SKIING IN A STORM

Last month, I told you about Jessie James Taylor who was knifed and meat cleavered while we visited Pikeville College. The near murder of the local Kentuckian concerned us and dashed our plans for a safer vacation than we had during the previous summer's seagull and clam episode. As horrific as the meat cleaver incident was, however, this past vacation became even more dangerous for my family and me.
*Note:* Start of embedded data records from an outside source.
(** the [try] block of a unit that gets to a site *)
Lemma run_body_at_site (st : site) (s s_in s_out : world)
    (before evs : list event) (r1 : result unit) :
  arrives w E s st s_in before ->
  site_run w st E s_in = (r1, s_out, evs) ->
  exists r s' after,
    run_body w E s = (r, s', before ++ evs ++ after) /\
    (forall e, r1 = Raise e -> r = Raise e /\ s' = s_out /\ after = []).
Proof.
  destruct st as [d i name|]; cbn [arrives site_run].
  - intros (entries & s0 & ev0 & ev1 & Hdir & Hentry & Hlist & Hname & Hbefore & ->) Hturn.
    destruct (for_each_at (run_child w d) _ _ _ _ _ _ _ _ _ Hname Hbefore Hturn)
      as (r & s' & after & Hloop & Hraise & _).
    exists r, s', after. split; [|exact Hraise].
    unfold run_body. unfold bind at 1. unfold os_path_isdir at 1. rewrite Hdir. cbn [is_dir_node].
    rewrite run_dir_loop_entry. unfold bind at 1. rewrite Hentry.
    unfold os_listdir, bind, fault. rewrite Hlist, Hdir, Hloop.
    cbn [app]. now rewrite <- app_assoc.
  - intros ((size & mtime & Hfile) & -> & ->) Hturn.
    exists r1, s_out, []. split.
    + unfold run_body, bind, os_path_isdir, os_path_isfile. cbn beta.
      rewrite Hfile. cbn [is_dir_node]. rewrite Hfile. cbn [is_file_node]. rewrite Hturn.
      cbn [app]. now rewrite app_nil_r.
    + auto.
Qed.

(** the signals of a site are in the trace of its unit, after those of
    the turns before; an exception that leaves the site goes to the
    handlers of [run] *)
Lemma run_at_site (st : site) (s s_in s_out : world)
    (before evs : list event) (r1 : result unit) :
  arrives w E s st s_in before ->
  site_run w st E s_in = (r1, s_out, evs) ->
  (exists after s', run w E s = (Ok tt, s', before ++ evs ++ after)) /\
  (forall e, r1 = Raise e ->
     run w E s =
       (Ok tt, s_out, before ++ evs ++ handler_signals w (Raise e) ++ [Finished])).
Proof.
  intros Harr Hturn.
  destruct (run_body_at_site _ _ _ _ _ _ _ Harr Hturn) as (r & s' & after & Hbody & Hraise).
  destruct (run_unfold E w s) as (r0 & s0 & evs0 & Hbody0 & Hrun).
  rewrite Hbody in Hbody0. injection Hbody0 as <- <- <-.
  split.
  - exists (after ++ handler_signals w r ++ [Finished]), s'.
    rewrite Hrun. now rewrite <- !app_assoc.
  - intros e ->. destruct (Hraise e eq_refl) as (-> & -> & ->).
    rewrite Hrun. now rewrite app_nil_r, <- !app_assoc.
Qed.

(** a selected file is the whole [try] block *)
Lemma run_body_file (size mtime : Z) (s : world) :
  lookup_path (src_fs E) (src w) = Some (File size mtime) ->
  run_body w E s = run_file w E s.
Proof.
  intros Hfile. unfold run_body, bind, os_path_isdir, os_path_isfile. cbn beta.
  rewrite Hfile. cbn [is_dir_node]. rewrite Hfile. cbn [is_file_node].
  destruct (run_file w E s) as [[r s'] evs]. reflexivity.
Qed.

(** a selection that is neither a directory nor a file is left alone *)
Lemma run_body_other (s : world) :
  (forall entries, lookup_path (src_fs E) (src w) <> Some (Dir entries)) ->
  (forall size mtime, lookup_path (src_fs E) (src w) <> Some (File size mtime)) ->
  run_body w E s = (Ok tt, s, []).
Proof.
  intros Hdir Hfile. unfold run_body, bind, os_path_isdir, os_path_isfile. cbn beta.
  destruct (lookup_path (src_fs E) (src w)) as [[size mtime| |entries]|] eqn:Hsrc.
  - now destruct (Hfile size mtime).
  - cbn [is_dir_node]. now rewrite Hsrc.
  - now destruct (Hdir entries).
  - now rewrite Hsrc.
Qed.
(* ===== verification/Float64.v ===== *)
(** * Go's float64

    Binary64 arithmetic with rounding to nearest, ties to even, by the
    executable specification of the standard library (no axioms).  Go permits
    an implementation to fuse a multiplication with the addition that uses
    it; the model rounds both, as the amd64 compiler does. *)

From Stdlib Require Import Floats.SpecFloat.
From S2P Require Import Prelude.

Module float64.

Abbreviation t := spec_float.

Definition zero : t := S754_zero false.

(** [float64(z)] of an integer. *)
Definition of_int (z : Z) : t := binary_normalize 53 1024 z 0 false.

Definition add (x y : t) : t := SFadd 53 1024 x y.
Definition sub (x y : t) : t := SFsub 53 1024 x y.
Definition mul (x y : t) : t := SFmul 53 1024 x y.
Definition div (x y : t) : t := SFdiv 53 1024 x y.
Definition ltb (x y : t) : bool := SFltb x y.

(** [int64(x)]: towards zero; an argument out of range or not a number is left
    to the implementation, which is [None] here. *)
Definition to_int64 (x : t) : option Z :=
  match x with
  | S754_zero _ => Some 0
  | S754_finite s m e =>
    let z := if 0 <=? e then Zpos m * 2 ^ e else Zpos m / 2 ^ (- e) in
    let z := if s then - z else z in
    if (- 2 ^ 63 <=? z) && (z <? 2 ^ 63) then Some z else None
  | _ => None
  end.

(** Neither negative nor a negative zero. *)
Definition nonneg (x : t) : Prop :=
  match x with
  | S754_zero s | S754_infinity s | S754_finite s _ _ => s = false
  | S754_nan => True
  end.

Definition finite (x : t) : Prop :=
  match x with
  | S754_zero _ | S754_finite _ _ _ => True
  | _ => False
  end.

#[export] Instance t_eq_dec : EqDecision t.
Proof. intros x y. unfold Decision. decide equality; apply Bool.bool_dec || apply Pos.eq_dec || apply Z.eq_dec. Defined.

Lemma round_nonneg m e l : nonneg (binary_round_aux 53 1024 false m e l).
Proof.
  unfold binary_round_aux. destruct (shr_fexp 53 1024 m e l) as [mrs' e'].
  destruct (shr_fexp _ _ _ _ _) as [mrs'' e'']. destruct (shr_m mrs''); [done| |done]. by case_match.
Qed.

(** A square is not negative. *)
Lemma square_nonneg x : nonneg (mul x x).
Proof.
  destruct x as [s|s| |s m e]; cbn; try (by destruct s); [done|].
  rewrite xorb_nilpotent. apply round_nonneg.
Qed.

Lemma normalize_nonneg m e : 0 <= m -> nonneg (binary_normalize 53 1024 m e false).
Proof.
  intros Hm. destruct m as [|p|p]; [done| |lia]. cbn. unfold binary_round.
  destruct (shl_align _ _ _) as [mz ez]. apply round_nonneg.
Qed.

Lemma add_nonneg x y : nonneg x -> nonneg y -> nonneg (add x y).
Proof.
  intros Hx Hy. destruct x as [s|s| |s m e], y as [s'|s'| |s' m' e']; cbn in Hx, Hy; subst; try done.
  apply (normalize_nonneg (_ + _)). cbn. lia.
Qed.

(** Nothing that is not negative is below zero. *)
Lemma ltb_zero x : nonneg x -> ltb x zero = false.
Proof. destruct x as [s|s| |s m e]; cbn; intros Hx; subst; done. Qed.

Lemma sub_self x : finite x -> sub x x = zero.
Proof.
  destruct x as [s|s| |s m e]; cbn; [by destruct s|done|done|]. intros _. by rewrite Z.sub_diag.
Qed.

Lemma add_zero_zero : add zero (mul zero zero) = zero.
Proof. done. Qed.
End float64.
Several days after the knifing, we went to Lake Cumberland so that we could go water skiing. I hadn't skied since my days in Dixon over fifteen years ago. The designated day for skiing dawned clear. I even checked the weather forecast on television; it was to be a good day on the lake. However, the weather became cloudy and threatening several hours after arriving at our destination. As the conditions worsened, my son, Scott, was skiing until I noticed lightning several miles ahead of us. In the time necessary to get Scott back into the boat, the storm front with rain leading the charge and lightning and thunder bringing up the rear rapidly closed the gap between us and the tempest. As we headed back to the marina some forty-five minutes away, the storm conditions worsened, making last summer's thumb episode look like a pleasant day at Great America.

I found myself having to stand up to steer the boat, because I couldn't see through the windshield due to the pelting downpour. This resulted in the rain pelting my eye glasses instead of the boat's windshield. It wasn't long before I had to stow away my glasses so that I could see where I was going. While the rest of the family huddled down in the boat, I stood there like some human lightning rod as the strength of the storm, the rolling thunder, the javelin-like strikes of lightning, and pelting rain swirled around us and the boat. Besides worrying about dying, all that I could think about was whether boats are grounded during an electrical storm while on the water. I tried desperately to recall my high school physics class, but that was thirty-five years ago. What can you recall from a class taken three and a half decades ago? If you can remember or know my physics' question, e-mail your answer to me for future reference.

The only thing that I did recall from my high school years was a stanza from a poem by Longfellow, "Sail on, O Ship of State! Sail on, O Union, strong and great! Humanity with all its fears, With all the hopes of future years, Is hanging breathless on thy fate!" My spontaneous recitation of these few lines was to give solace to my trembling family and me. It was quite a picture there on Lake Cumberland. I looked like a Wagnerian hero quoting Longfellow in the face of a threatening storm and lapping waves. Some more prudent sailors would have said a "Hail, Mary" or two. So much for a safer vacation. However, we all returned safely-though soaking wet and chilled to the bone.

What was interesting about our turbulent skiing trauma was how funny it now seems to us. What once had been terrifying is now something we can laugh about. Think of experiences in your life which in time have been transformed from a traumatic event into something that is amusing.

It is important that we all learn this truth about life. If we make this phenomenon a part of our lives and recall it while confronting some future problem, we can be less anxious and fear-filled about the storms of life that threaten to undo us. Realizing that you may view the problem differently in the future and may even see some humor in it will provide needed equilibrium while you get buffeted about by a particular worry.

In addition shared frightening situations often have the ability to bond people together like nothing else can. Wars or natural disasters can unite those who face the onslaught and survive. Here too, we can gain the courage to face dilemmas knowing that something good will result from that difficulty.

By linking humor and the bonding process together, each of us will be able to confront many of life's problems more courageously. We will be able to sail on into the future regardless of what may come our way. By the way, I still wonder about whether the boat was grounded or not. E-mail your answer to me.

This article first appeared in the Dixon Telegraph.